Lyme disease is a tricky bacterial infection. While it can be treated using antibiotics, many people who contract it go on to develop symptoms long after treatment. This is referred to as post-treatment Lyme disease syndrome (PTLDS). This chronic version of Lyme can affect up to 20% of individuals who get the disease. For those who develop PTLDS, chronic symptoms include pain, fatigue, and cognitive impairment.

Many other health disorders present similarly to chronic Lyme disease. The symptoms are often so similar that Lyme disease has earned the nickname “the great imitator.” New research has begun to shed light on how Lyme disease affects the body, with some finding that there may be more of a connection between Lyme disease and other chronic diseases than once thought. One of those diseases is fibromyalgia. But what is fibromyalgia, exactly? And how is it connected to Lyme disease?

What is fibromyalgia?

Fibromyalgia is, first and foremost, a chronic pain disorder. The pain that occurs in people with the condition is generally whole-body or widespread pain. Roughly 2% of the American adult population struggles with fibromyalgia daily.

While research is yet to pin down an exact cause of the condition, how it develops has to do with changes in brain chemicals. When levels of brain chemicals become abnormal, they negatively affect how the central nervous system carries pain signals throughout the body. It’s thought that the pain signaling is askew, causing pain to develop where it shouldn’t.

Even though the cause of fibromyalgia is not yet known, some risk factors are associated with the disease’s development. Age is a risk factor, and other associated conditions, such as rheumatoid arthritis or lupus, are also connected to the onset of fibromyalgia.

Image by Marino Linic on Unsplash: Can Lyme cause fibromyalgia?

Lyme disease vs. fibromyalgia symptoms

The symptoms of fibromyalgia vary, but always include chronic pain. People with the condition may also experience stiffness that affects the entire body; issues with cognitive functions such as memory, thinking, and concentration; and headaches.

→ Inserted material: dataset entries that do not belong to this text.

(** * gerync/utils: object-key validators, message store, colored log and
      the Express error handler, embedded from the TypeScript sources.

    Modelling conventions.
    - A JavaScript object used as a string-keyed mapping is a [gmap string _]:
      its entries are the object's own enumerable properties.  Property
      lookup is own-property lookup; members inherited from
      [Object.prototype] and [String.prototype] are not part of the model.
    - [undefined] for an optional field of a request or error object is
      [None]; the fields themselves carry the types of the shapes the
      handler consumes (status: integer, code/message/stack: string,
      errors: a sequence of field errors, headers: a mapping of strings).
    - Catalog data is caller-defined and untyped in the source ([any]); it
      is modelled by the dynamic type [value]: [undefined], [null],
      booleans, integers, strings and plain objects.
    - Strings are byte strings; the white space of [trim] and of [\s] is
      the ASCII white space.
    - What a function does to the outside world (calls to [Coloredlog],
      [res.status], [res.json], [next]; calls to [console.log]) is the list
      of these calls, in order; an exception is the result [Throw]. *)

From Stdlib Require Import ZArith Bool Ascii String List Lia.
From stdpp Require Import base option list strings gmap pretty.

Local Open Scope string_scope.
Local Open Scope Z_scope.

(** ** JavaScript values (the part the sources can observe) *)

#[warnings="-register-all"]
Inductive value : Type :=
| VUndef
| VNull
| VBool (b : bool)
| VNum (n : Z)
| VStr (s : string)
| VObj (fields : gmap string value).

(** ** src/functions/ObjectKeys.ts *)
Module ObjectKeys.
Section Keys.
Context {V : Type}.
Implicit Types obj : gmap string V.

(** [Object.keys(obj)] *)
Definition Object_keys obj : list string := (map_to_list obj).*1.

(** [key in obj] *)
Definition has_key (key : string) obj : bool := bool_decide (is_Some (obj !! key)).

Definition Keysamount obj : Z := Z.of_nat (length (Object_keys obj)).

(** [max] is [None] when the caller omits it ([max === undefined]). *)
Definition KeysInRange obj (min : Z) (max : option Z) : bool :=
  let keyCount := Keysamount obj in
  let max := match max with None => min | Some m => m end in
  (keyCount >=? min) && (keyCount <=? max).

Definition KeysInRangeDetailed obj (min : Z) (max : option Z) : Z :=
  let keyCount := Keysamount obj in
  let max := match max with None => min | Some m => m end in
  if keyCount <? min then -1
  else if keyCount >? max then 1
  else 0.

(** The two [for ... of] loops return [false] at the first offending key
    and fall through otherwise. *)
Fixpoint all_present (keys : list string) obj : bool :=
  match keys with
  | [] => true
  | key :: rest => if negb (has_key key obj) then false else all_present rest obj
  end.

Fixpoint all_allowed (objKeys : list string) (allowedSet : gset string) : bool :=
  match objKeys with
  | [] => true
  | key :: rest =>
      if negb (bool_decide (key ∈ allowedSet)) then false else all_allowed rest allowedSet
  end.

Definition AllowedKeys obj (keys optionalKeys : list string) : bool :=
  let objKeys := Object_keys obj in
  let allowedSet : gset string := list_to_set (keys ++ optionalKeys) in
  if (Z.of_nat (length objKeys) >? Z.of_nat (size allowedSet)) then false
  else if negb (all_present keys obj) then false
  else if negb (all_allowed objKeys allowedSet) then false
  else true.
End Keys.
End ObjectKeys.

(** ** JavaScript primitives used by the sources *)
Module Js.

(** ToBoolean *)
Definition truthy (v : value) : bool :=
  match v with
  | VUndef | VNull => false
  | VBool b => b
  | VNum n => negb (n =? 0)
  | VStr s => negb (String.eqb s "")
  | VObj _ => true
  end.

(** [a || b] on values. *)
Definition or (a b : value) : value := if truthy a then a else b.

(** An optional, typed field seen as a value. *)
Definition of_str (o : option string) : value :=
  match o with Some s => VStr s | None => VUndef end.
Definition of_num (o : option Z) : value :=
  match o with Some n => VNum n | None => VUndef end.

Other possible symptoms that people with fibromyalgia can develop include:

  • Tiredness and fatigue
  • Mood disorders such as depression and anxiety
  • Sleep issues
  • Feelings of tingling or numbness in the extremities, specifically the hands and feet
  • Disorders of the jaw that present with pain in the face or jaw
  • Digestive issues such as bloating, constipation, or abdominal pain
  • New onset of irritable bowel syndrome

Since many of these symptoms can develop in several conditions, fibromyalgia can sometimes appear like other diseases, such as Lyme disease. The symptoms that can occur in people with chronic Lyme disease include:

  • Chronic pain
  • Fatigue
  • Cognitive issues that affect memory and thinking
  • Difficulty sleeping or having restless sleep
  • Joint and muscle pain
  • Swelling in the joints

Since Lyme disease and fibromyalgia have several overlapping symptoms, this could present an issue when determining between the two. However, that doesn’t necessarily mean they are connected.

Is there a link between fibromyalgia and Lyme disease?

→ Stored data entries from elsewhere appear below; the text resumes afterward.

(** ** The claims on the codec *)

(** C6, as the code has it. A DUID-LLT or DUID-LL generated from the text
    of a six-byte address parses back to that address in lowercase
    colon-separated form, which is the text given when that text is in
    lowercase; a DUID of each of the four types generated without an
    address parses back to its type. For a DUID-LLT the clock must lie in
    the range of the 32-bit time field. *)
Theorem C6_lladdr_and_type_round_trip (t : Z) (r : rng) (now : Z) :
  t = DUID_LLT \/ t = DUID_EN \/ t = DUID_LL \/ t = DUID_UUID ->
  (t = DUID_LLT -> clock_in_range now) ->
  (forall m s, t = DUID_LLT \/ t = DUID_LL -> mac_text m s ->
     exists d p, generateDUID (Some t) (Some s) r now = Ok d
       /\ parseDUID (Some d) = Ok p
       /\ lladdr p = Some (toLowerCase s)
       /\ toLowerCase s = colon_hex m)
  /\ (exists d p, generateDUID (Some t) None r now = Ok d
       /\ parseDUID (Some d) = Ok p
       /\ type p = TypeNumber t).
Proof.
  intros Ht Hclock. split.
  - intros m s Ht' Hm. pose proof (mac_text_lower _ _ Hm) as Hlow.
    pose proof (proj1 Hm) as Hlen. rewrite Hlow.
    destruct Ht' as [-> | ->].
    + rewrite (generateDUID_LLT_text _ _ _ _ Hm (Hclock eq_refl)).
      destruct (parseDUID_LLT (time_bytes (now / 1000 - 946684800)) m eq_refl Hlen)
        as (p & Hp & _ & Hl).
      eexists. exists p. split; [reflexivity|]. auto.
    + rewrite (generateDUID_LL_text _ _ _ _ Hm).
      destruct (parseDUID_LL m Hlen) as (p & Hp & _ & Hl).
      eexists. exists p. split; [reflexivity|]. auto.
  - destruct Ht as [-> | [-> | [-> | ->]]].
    + rewrite (generateDUID_LLT_random _ _ (Hclock eq_refl)).
      destruct (parseDUID_LLT (time_bytes (now / 1000 - 946684800)) (random_mac_bytes r)
                  eq_refl eq_refl) as (p & Hp & Hty & _).
      eexists. exists p. split; [reflexivity|]. auto.
    + rewrite generateDUID_EN.
      destruct (parseDUID_EN (Buffer_from_hex (remove_chars is_colon (macAddr_of None r))))
        as (p & Hp & Hty & _).
      eexists. exists p. split; [reflexivity|]. auto.
    + rewrite generateDUID_LL_random.
      destruct (parseDUID_LL (random_mac_bytes r) eq_refl) as (p & Hp & Hty & _).
      eexists. exists p. split; [reflexivity|]. auto.
    + rewrite generateDUID_UUID.
      destruct (parseDUID_UUID (uuid_draws None r) eq_refl) as (p & Hp & Hty).
      eexists. exists p. split; [reflexivity|]. auto.
Qed.

Lemma sample_mac_text :
  mac_text [xaa; xbb; xcc; xdd; xee; xff] "AA:BB:CC:DD:EE:FF".
Proof.
  split; [reflexivity|].
  exists ["AA"; "BB"; "CC"; "DD"; "EE"; "FF"]. split; [|reflexivity].
  repeat constructor; do 2 eexists; (split; [reflexivity|split; reflexivity]).
Defined.

Lemma C6_witness :
  exists d p,
    generateDUID (Some DUID_LLT) (Some "AA:BB:CC:DD:EE:FF") (fun _ => x00) 1700000000000 = Ok d
    /\ parseDUID (Some d) = Ok p
    /\ lladdr p = Some "aa:bb:cc:dd:ee:ff"
    /\ "aa:bb:cc:dd:ee:ff" = colon_hex [xaa; xbb; xcc; xdd; xee; xff].
Proof.
  refine (proj1 (C6_lladdr_and_type_round_trip DUID_LLT (fun _ => x00) 1700000000000 _ _)
            [xaa; xbb; xcc; xdd; xee; xff] "AA:BB:CC:DD:EE:FF" _ sample_mac_text).
  - left. reflexivity.
  - intros _. unfold clock_in_range. vm_compute. split; discriminate.
  - left. reflexivity.
Defined.

(** C6 as the specification words it fails where the address is written
    in capitals: [lladdr] comes back in lowercase. *)
Lemma C6_counterexample :
  mac_text [xaa; xbb; xcc; xdd; xee; xff] "AA:BB:CC:DD:EE:FF"
  /\ exists d p,
       generateDUID (Some DUID_LL) (Some "AA:BB:CC:DD:EE:FF") (fun _ => x00) 1700000000000 = Ok d
       /\ parseDUID (Some d) = Ok p
       /\ lladdr p = Some "aa:bb:cc:dd:ee:ff"
       /\ lladdr p <> Some "AA:BB:CC:DD:EE:FF".
Proof.
  split; [exact sample_mac_text|].
  eexists. eexists. split; [vm_compute; reflexivity|].
  split; [vm_compute; reflexivity|]. split; [reflexivity|]. discriminate.
Qed.

(** C8. Every DUID that [generateDUID] returns, for an address argument of
    any kind, has the size of its type: 14 for LLT, 10 for LL, 18 for UUID
    and 6 plus the identifier for EN; and it does return one for each of
    the four types when the address is absent or well formed. *)
Theorem C8_generated_lengths (t : Z) (mac : option string) (r : rng) (now : Z) :
  (forall d, generateDUID (Some t) mac r now = Ok d -> size_by_type t mac r d)
  /\ (t = DUID_LLT \/ t = DUID_EN \/ t = DUID_LL \/ t = DUID_UUID ->
      absent_or_mac_text mac ->
      (t = DUID_LLT -> clock_in_range now) ->
      exists d, generateDUID (Some t) mac r now = Ok d).
Proof.
  split.
  - intros d Hd. repeat split; intros ->.
    + rewrite generateDUID_LLT in Hd.
      destruct (writeUInt32BE _ _ _) as [buf|] eqn:E; [|discriminate].
      cbn [rbind] in Hd. apply write_each_length in Hd.
      apply writeUInt32BE_length in E. rewrite Hd, E. reflexivity.
    + rewrite generateDUID_LL in Hd. apply write_each_length in Hd.
      rewrite Hd. reflexivity.
    + rewrite generateDUID_UUID in Hd. injection Hd as <-.
      rewrite force_uuid_bits_length. reflexivity.
    + rewrite generateDUID_EN in Hd. injection Hd as <-.
      eexists. split; [reflexivity|]. split; reflexivity.
  - intros Ht Hmac Hclock.
    destruct Ht as [-> | [-> | [-> | ->]]].
    + destruct Hmac as [-> | (m & s & -> & Hm)].
      * rewrite (generateDUID_LLT_random _ _ (Hclock eq_refl)). eauto.
      * rewrite (generateDUID_LLT_text _ _ _ _ Hm (Hclock eq_refl)). eauto.
    + rewrite generateDUID_EN. eauto.
    + destruct Hmac as [-> | (m & s & -> & Hm)].
      * rewrite generateDUID_LL_random. eauto.
      * rewrite (generateDUID_LL_text _ _ _ _ Hm). eauto.
    + rewrite generateDUID_UUID. eauto.
Qed.

Lemma C8_witness :
  exists d,
    generateDUID (Some DUID_LLT) (Some "AA:BB:CC:DD:EE:FF") (fun _ => x00) 1700000000000 = Ok d
    /\ size_by_type DUID_LLT (Some "AA:BB:CC:DD:EE:FF") (fun _ => x00) d.
Proof.
  destruct (C8_generated_lengths DUID_LLT (Some "AA:BB:CC:DD:EE:FF") (fun _ => x00)
              1700000000000) as [Hsize Hret].
  destruct Hret as [d Hd].
  - left. reflexivity.
  - right. exists [xaa; xbb; xcc; xdd; xee; xff], "AA:BB:CC:DD:EE:FF".
    split; [reflexivity|exact sample_mac_text].
  - intros _. unfold clock_in_range. vm_compute. split; discriminate.
  - exists d. split; [exact Hd|exact (Hsize d Hd)].
Defined.

Lemma uuid_version_bits b :
  Z.land (byte_to_Z (u8 (Z.lor (Z.land (byte_to_Z b) 15) 64))) 240 = 64.
Proof. destruct b; reflexivity. Qed.

Lemma uuid_variant_bits b :
  Z.land (byte_to_Z (u8 (Z.lor (Z.land (byte_to_Z b) 63) 128))) 192 = 128.
Proof. destruct b; reflexivity. Qed.

(** C9. For every address argument and every outcome of the random draws,
    [generateDUID] returns a DUID-UUID of 18 bytes whose byte 8 has the high
    nibble 4 and whose byte 10 has the top bits 10. *)
Theorem C9_uuid_version_and_variant (mac : option string) (r : rng) (now : Z) :
  exists d, generateDUID (Some DUID_UUID) mac r now = Ok d
    /\ length d = 18%nat
    /\ Z.land (byte_at d 8) 240 = 64
    /\ Z.land (byte_at d 10) 192 = 128.
Proof.
  rewrite generateDUID_UUID. eexists. split; [reflexivity|].
  unfold uuid_draws. generalize (rng_after_mac mac r). intros r'.
  split; [reflexivity|]. split.
  - apply (uuid_version_bits (r' 6%nat)).
  - apply (uuid_variant_bits (r' 8%nat)).
Qed.


(** C7. Hex text round trip: decoding the text of a buffer gives the buffer
    back; that text is uppercase hexadecimal without punctuation, two
    characters a byte; and two texts that differ only in colons, white
    space and letter case decode to the same bytes. *)
Theorem C7_hex_text_round_trip (b : list byte) (s1 s2 : string) :
  hexToDuid (duidToHex b) = b
  /\ forallb_string is_upper_hex (duidToHex b) = true
  /\ String.length (duidToHex b) = (2 * length b)%nat
  /\ (fold_hex_text s1 = fold_hex_text s2 -> hexToDuid s1 = hexToDuid s2).
Proof.
  split; [|split; [|split]].
  - rewrite hexToDuid_fold. unfold fold_hex_text, toLowerCase.
    rewrite (from_hex_map_case _ unhex_lower_char).
    replace (remove_chars is_separator (duidToHex b)) with (duidToHex b).
    + apply hex_roundtrip.
    + destruct (duidToHex_canonical b) as [H _]. revert H.
      generalize (duidToHex b). induction s as [|c s IH]; [reflexivity|].
      cbn [forallb_string remove_chars]. intros [Hc Hs]%andb_prop.
      replace (is_separator c) with false; [by rewrite <- IH|].
      clear -Hc. destruct c as [[] [] [] [] [] [] [] []]; (discriminate || reflexivity).
  - apply duidToHex_canonical.
  - apply duidToHex_canonical.
  - intros H. rewrite !hexToDuid_fold, H. reflexivity.
Qed.

Lemma C7_witness :
  fold_hex_text "00:03:00:01:AA:BB:CC:DD:EE:FF" = fold_hex_text "0003000 1aabbccddeeff"
  /\ hexToDuid "00:03:00:01:AA:BB:CC:DD:EE:FF" = hexToDuid "0003000 1aabbccddeeff".
Proof.
  split; [vm_compute; reflexivity|].
  apply (proj2 (proj2 (proj2
    (C7_hex_text_round_trip [] "00:03:00:01:AA:BB:CC:DD:EE:FF" "0003000 1aabbccddeeff")))).
  vm_compute. reflexivity.
Defined.


(** The end-to-end example of the specification: a DUID-LL generated from
    [aa:bb:cc:dd:ee:ff] is [00 03 00 01 AA BB CC DD EE FF] and parses back
    to type 3, [DUID_LL] and that address. *)
Example generate_parse_LL :
  exists p,
    generateDUID (Some DUID_LL) (Some "aa:bb:cc:dd:ee:ff") (fun _ => x00) 0
    = Ok [x00; x03; x00; x01; xaa; xbb; xcc; xdd; xee; xff]
    /\ parseDUID (Some [x00; x03; x00; x01; xaa; xbb; xcc; xdd; xee; xff]) = Ok p
    /\ type p = TypeNumber 3
    /\ typeName p = Some "DUID_LL"
    /\ lladdr p = Some "aa:bb:cc:dd:ee:ff"
    /\ raw p = RawText "00:03:00:01:AA:BB:CC:DD:EE:FF".
Proof. eexists. split; [vm_compute; reflexivity|]. split; [vm_compute; reflexivity|]. repeat split. Qed.

(** [generateRandomMAC] sets the locally administered bit and clears the
    multicast bit of the first byte, whatever is drawn. *)
Lemma generateRandomMAC_bits (r : rng) :
  exists b0 rest,
    random_mac_bytes r = b0 :: rest
    /\ generateRandomMAC r = colon_hex (b0 :: rest)
    /\ Z.land (byte_to_Z b0) 2 = 2
    /\ Z.land (byte_to_Z b0) 1 = 0.
Proof.
  eexists _, _. split; [reflexivity|]. split; [apply generateRandomMAC_text|].
  generalize (r 0%nat). intros b. split; destruct b; reflexivity.
Qed.

(** ** The store and the adapters *)

Module HostFacts.
Import Codec Host Store Spec HostSpec CodecFacts.

Lemma bind_eq {A B} (m : M A) (k : A -> M B) h e w :
  (m ≫= k) h e w
  = match m h e w with
    | (Ok a, w') => k a h e w'
    | (Throw x, w') => (Throw x, w')
    end.
Proof. reflexivity. Qed.

Lemma bind_ok {A B} (m : M A) (k : A -> M B) h e w a w' :
  m h e w = (Ok a, w') -> (m ≫= k) h e w = k a h e w'.
Proof. intros H. by rewrite bind_eq, H. Qed.

(** One step of a computation: a bind, a primitive, a match on a result
    that is known. *)
Ltac mred :=
  repeat first
    [ rewrite !bind_eq
    | progress (cbn [get_host get_env get_world put_world mret M_ret throw lift negb])
    | progress (cbv beta iota) ].

Lemma exists_in_set_files_other f w q :
  files w !! q = f !! q -> exists_in (set_files f w) q = exists_in w q.
Proof. unfold exists_in. cbn. by intros ->. Qed.

Lemma exists_in_mkdir w d q :
  exists_in (set_dirs ({[d]} ∪ dirs w) w) q = exists_in w q || bool_decide (q = d).
Proof.
  unfold exists_in. cbn.
  destruct (bool_decide (is_Some (files w !! q))); cbn; [reflexivity|].
  apply eq_true_iff_eq.
  rewrite orb_true_iff, !bool_decide_eq_true, elem_of_union, elem_of_singleton.
  tauto.
Qed.

(** [getOriginalDUIDPath], [hasOriginalDUID] and [getOriginalDUID] as
    functions of the host and the world; none of them throws. *)
Lemma getOriginalDUIDPath_eq h e w :
  getOriginalDUIDPath h e w = (Ok (store_path h w), after_path h w).
Proof.
  unfold getOriginalDUIDPath, store_path, after_path, system_dir. mred.
  destruct (os_platform h) eqn:Hp; try reflexivity.
  - unfold existsSync. mred.
    destruct (exists_in w "/var/lib/spoofy") eqn:Hex; mred; [reflexivity|].
    unfold try_catch, mkdirSync. mred.
    destruct (writable h "/var/lib/spoofy") eqn:Hw; mred; reflexivity.
  - set (d := path_join Win32 [or_else (env_PROGRAMDATA h) "C:\ProgramData"; "spoofy"]).
    unfold existsSync. mred.
    destruct (exists_in w d) eqn:Hex; mred; [reflexivity|].
    unfold try_catch, mkdirSync. mred.
    destruct (writable h d) eqn:Hw; mred; reflexivity.
Qed.

Lemma hasOriginalDUID_eq h e w :
  hasOriginalDUID h e w
  = (Ok (exists_in (after_path h w) (store_path h w)), after_path h w).
Proof.
  unfold hasOriginalDUID. rewrite bind_eq, getOriginalDUIDPath_eq. reflexivity.
Qed.

Lemma getOriginalDUID_eq h e w :
  getOriginalDUID h e w
  = (Ok (read_original h (after_path h w) (store_path h w)), after_path h w).
Proof.
  unfold getOriginalDUID, read_original. rewrite bind_eq, getOriginalDUIDPath_eq. mred.
  unfold existsSync. mred.
  destruct (exists_in (after_path h w) (store_path h w)); mred; [|reflexivity].
  unfold try_catch, readFileSync. mred.
  destruct (files (after_path h w) !! store_path h w) as [content|] eqn:Hf; mred.
  - destruct (JSON_parse_duid (node h) content) as [[text|bytes]|]; mred;
      try reflexivity.
    rewrite Hf. reflexivity.
  - rewrite Hf. reflexivity.
Qed.

Lemma after_path_files h w : files (after_path h w) = files w.
Proof.
  unfold after_path. destruct (system_dir h); [|reflexivity].
  destruct (_ && _); reflexivity.
Qed.

Lemma after_path_registry h w : registry_duid (after_path h w) = registry_duid w.
Proof.
  unfold after_path. destruct (system_dir h); [|reflexivity].
  destruct (_ && _); reflexivity.
Qed.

According to some research, the link between fibromyalgia and Lyme disease may simply be their shared symptoms. It’s thought that Lyme disease may sometimes be incorrectly diagnosed in patients with fibromyalgia, and these patients may be given antibiotics. Because antibiotics do not treat fibromyalgia, they do nothing to help those who have not actually contracted the bacterial infection.

However, other studies have assessed fibromyalgia risk when associated with Lyme disease. The results show that while the two conditions aren’t always related, some people may have fibromyalgia triggered by Lyme disease.

Image by National Cancer Institute on Unsplash: Is there a connection between Lyme disease and fibromyalgia?

Are you at a greater risk of fibromyalgia after Lyme disease?

Lyme disease is not considered an official fibromyalgia trigger. However, several studies have been performed in the last three decades that state otherwise. One study done in 2015 monitored patients with confirmed cases of Lyme disease to assess the long-term repercussions of the disease following treatment. The study showed a 1% rate of fibromyalgia following a Lyme disease infection, typically following two or more Lyme infections.

Another study, published in 1992, found a far higher incidence rate of fibromyalgia symptoms in people with treated Lyme disease: 14 out of the 15 patients in the study had persistent fibromyalgia symptoms after being treated for Lyme disease.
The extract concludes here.